(** The general form: the CPU's own location, lock set and process may change,
    and slots whose process does not run elsewhere. *)
Lemma binv_step s h b c l o hc b' m tab tp' cond k' :
  binv s h b -> (c < length ids)%nat ->
  k_mach k' = m -> k_ptab k' = tab -> k_cproc k' = <[c := o]> (k_cproc (y_k s)) -> length (k_sched k') = length ids ->
  (forall c', c' <> c -> k_sched k' !!! c' = k_sched (y_k s) !!! c') -> ((k_sched k' !!! c < NPROC)%nat \/ o = None) ->
  mach_rep ids m (updn h c hc) no_depth b' -> length tab = NPROC ->
  cpu_ok l o hc tp' ->
  (forall j, o <> Some j -> cp (y_k s) c <> Some j -> p_state (tab !!! j) = RUNNING <-> p_state (pt (y_k s) j) = RUNNING) ->
  (forall j, o = Some j -> p_state (tab !!! j) = RUNNING /\ (cp (y_k s) c = Some j \/ p_state (pt (y_k s) j) <> RUNNING)) ->
  (forall j, cp (y_k s) c = Some j -> o <> Some j -> p_state (tab !!! j) <> RUNNING) ->
  (forall c' j, (c' < length ids)%nat -> c' <> c -> cp (y_k s) c' = Some j -> tp' j = y_tp s j) ->
  (forall j, thr_ok j (tab !!! j) (tp' j)) ->
  forks (fun j => tab !!! j) tp' ->
  binv (mk_sys k' (updn (y_cl s) c l) tp' cond) (updn h c hc) b'.
Proof.
  intros H Hc Em Et Ec Hsc Hsc' Hscc Hr Hlen Hcpu Hr1 Hr2 Hr3 Htp Hthr Hfk.
  assert (Hncp : (c < length (k_cproc (y_k s)))%nat) by (by rewrite (bi_ncp _ _ _ H)).
  assert (Ecp : forall c', cp k' c' = updn (cp (y_k s)) c o c').
  { intros c'. unfold cp. rewrite Ec. unfold updn. case_decide; [subst; by apply list_lookup_total_insert_eq|by apply list_lookup_total_insert_ne]. }
  assert (Ept : forall j, pt k' j = tab !!! j) by (intros j; unfold pt; by rewrite Et).
  split; cbn [y_k y_cl y_tp].
  - by rewrite Em.
  - rewrite Ec, length_insert. apply (bi_ncp _ _ _ H).
  - done.
  - by rewrite Et.
  - intros c' Hc'. rewrite Ecp. unfold updn. case_decide as E; [done|].
    eapply cpu_ok_ext; [|apply (bi_cpu _ _ _ H c' Hc')]. intros p Hp. by eapply Htp.
  - intros p. rewrite Ept. split.
    + intros Hp. destruct (decide (o = Some p)) as [Eo|Eo]; [exists c; by rewrite Ecp, updn_eq|].
      destruct (decide (cp (y_k s) c = Some p)) as [Ecs|Ecs]; [by destruct (Hr3 p)|].
      apply Hr1 in Hp; [|done..]. apply (bi_run _ _ _ H) in Hp as (c' & Hc' & Hp). exists c'.
      rewrite Ecp, updn_ne; [done|]. by intros ->.
    + intros (c' & Hc' & Hp). rewrite Ecp in Hp. unfold updn in Hp. case_decide as E; [by apply Hr2|].
      assert (cp (y_k s) c <> Some p) by (intros Hx; by apply E, (bi_uniq _ _ _ H c' c p)).
      assert (o <> Some p).
      { intros Hx. destruct (Hr2 p Hx) as [_ [Hy|Hy]]; [done|]. apply Hy, (bi_run _ _ _ H). by exists c'. }
      apply Hr1; [done|done|]. apply (bi_run _ _ _ H). by exists c'.
  - intros c1 c2 p Hc1 Hc2. rewrite !Ecp. unfold updn.
    assert (Hx : forall c', (c' < length ids)%nat -> c' <> c -> cp (y_k s) c' = Some p -> o = Some p -> False).
    { intros c' Hc' Hne Hp Ho. destruct (Hr2 p Ho) as [_ [Hy|Hy]]; [by apply Hne, (bi_uniq _ _ _ H c' c p)|].
      apply Hy, (bi_run _ _ _ H). by exists c'. }
    repeat case_decide; subst; try done.
    + intros Ho Hp. by destruct (Hx c2).
    + intros Hp Ho. by destruct (Hx c1).
    + by apply (bi_uniq _ _ _ H).
  - intros p. rewrite Ept. apply Hthr.
  - intros c' Hc'. rewrite Ecp. unfold updn. case_decide as E; [by subst|]. rewrite Hsc' by done. by apply (bi_sched _ _ _ H).
  - destruct Hfk as [F1 F2 F3]. split; [|exact F2|].
    + intros p np st Hp. rewrite !Ept. by apply F1 with p.
    + intros np. rewrite Ept. apply F3.
Qed.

☆ ☆ ☆

AIM OF THE EXERCISE -> Read the listing line by line, and copy each line in which the word "Some" is found.

ANSWER SECTION ->
  (forall j, o <> Some j -> cp (y_k s) c <> Some j -> p_state (tab !!! j) = RUNNING <-> p_state (pt (y_k s) j) = RUNNING) ->
  (forall j, o = Some j -> p_state (tab !!! j) = RUNNING /\ (cp (y_k s) c = Some j \/ p_state (pt (y_k s) j) <> RUNNING)) ->
  (forall j, cp (y_k s) c = Some j -> o <> Some j -> p_state (tab !!! j) <> RUNNING) ->
  (forall c' j, (c' < length ids)%nat -> c' <> c -> cp (y_k s) c' = Some j -> tp' j = y_tp s j) ->
    + intros Hp. destruct (decide (o = Some p)) as [Eo|Eo]; [exists c; by rewrite Ecp, updn_eq|].
      destruct (decide (cp (y_k s) c = Some p)) as [Ecs|Ecs]; [by destruct (Hr3 p)|].
      assert (cp (y_k s) c <> Some p) by (intros Hx; by apply E, (bi_uniq _ _ _ H c' c p)).
      assert (o <> Some p).
    assert (Hx : forall c', (c' < length ids)%nat -> c' <> c -> cp (y_k s) c' = Some p -> o = Some p -> False).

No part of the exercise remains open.